9. Поскольку бедные не могут владеть и торговать активами в рамках закона, то они также не могут быть частью глобальной экономики. Как можно оформить счет на фрахт, если у вас нет юридического адреса или легально признанного предприятия? Каким образом перемещать активы на международном рынке, если они надлежащим образом не оформлены в рамках формальной юридической системы прав собственности? Очевидно, что в таких условиях ничего из перечисленного выше невозможно и именно по этой причине слои, исключенные из мейнстрима государственной системы, не видят особой пользы от глобализации. Более того, можно понять, что чувствуют бедные, когда в их страну приходит иностранный инвестор с четко оформленными правами собственности.
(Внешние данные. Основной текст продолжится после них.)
(** The guard of [checkDrowsiness]. *)
Definition eyesClosed (isDrowsy : bool) (earValue : jsnum) : bool :=
  isDrowsy && js_lt earValue EAR_CLOSED.

Section WithConfig.
Variable cfg : Config.

(** Seconds added per tick, [pollingInterval / 1000]. *)
Definition tickSeconds : Q := pollingInterval cfg / 1000.

(** [duration >= thresholdSeconds]. *)
Definition reached (duration : Z) : bool :=
  Qle_bool (thresholdSeconds cfg) (inject_Z duration).

(** [checkDrowsiness]: the new state, and the durations written to the
    console by the one [console.log] of the trigger branch. *)
Definition checkDrowsiness (isDrowsy : bool) (earValue : jsnum)
           (s : State) : State * list Z :=
  if eyesClosed isDrowsy earValue then
    let counter := eyesClosedCounterRef s + tickSeconds in
    let duration := Qfloor counter in
    if reached duration && negb (alarmTriggeredRef s) then
      ({| showAlarm := true;
          eyesClosedDuration := duration;
          eyesClosedCounterRef := counter;
          alarmTriggeredRef := true |}, [duration])
    else if reached duration then
      ({| showAlarm := showAlarm s;
          eyesClosedDuration := duration;
          eyesClosedCounterRef := counter;
          alarmTriggeredRef := alarmTriggeredRef s |}, [])
    else
      ({| showAlarm := showAlarm s;
          eyesClosedDuration := eyesClosedDuration s;
          eyesClosedCounterRef := counter;
          alarmTriggeredRef := alarmTriggeredRef s |}, [])
  else
    ({| showAlarm := showAlarm s;
        eyesClosedDuration := eyesClosedDuration s;
        eyesClosedCounterRef := 0;
        alarmTriggeredRef := false |}, []).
Ведь эти права можно защитить как на национальном, так и на международном уровнях, в то время как у перуанских бедняков таких прав нет. Как вы полагаете, будут ли они благожелательно относиться к глобализации или они будут считать, что глобализация касается только избранных и несправедлива к остальным?
10. Не демократический капитализм является экономической системой, угнетающей большинство жителей Перу, а меркантилизм. Книга «Иной путь» показывает, что демократический капитализм в том виде, как он известен сегодня на Западе, на самом деле еще не был испробован в Перу и коли уж на то пошло, в большинстве мест за пределами развитых стран Запада. Меркантилизм можно определить как спрос (и предложение) на монопольные права, предоставляемые законодательно, на регулирование, субсидии и лицензии. Конечным итогом этих привилегий является создание стены законодательных барьеров, которые исключают из системы беднейшие слои населения. Меркантилизм является политизированной и бюрократизированной средой, где доминируют привилегированные перераспределяющие объединения. Они доминировали в Европе в период до Промышленной революции и в ходе ее самой до возникновения демократического капитализма. В XVII в. с резкой критикой меркантилизма выступил величайший экономист своего времени Адам Смит и экономисты классической школы. В результате триумфа капитализма на Западе с меркантилизмом было покончено, но, несмотря на это, он продолжает оставаться главенствующей экономической системой в Перу XXI в. Разделяемая меркантилистскими элитами культура не позволяет им понять, что народные массы, влачащие ныне нищенское существование, могут стать самым важным источником процветания Перу.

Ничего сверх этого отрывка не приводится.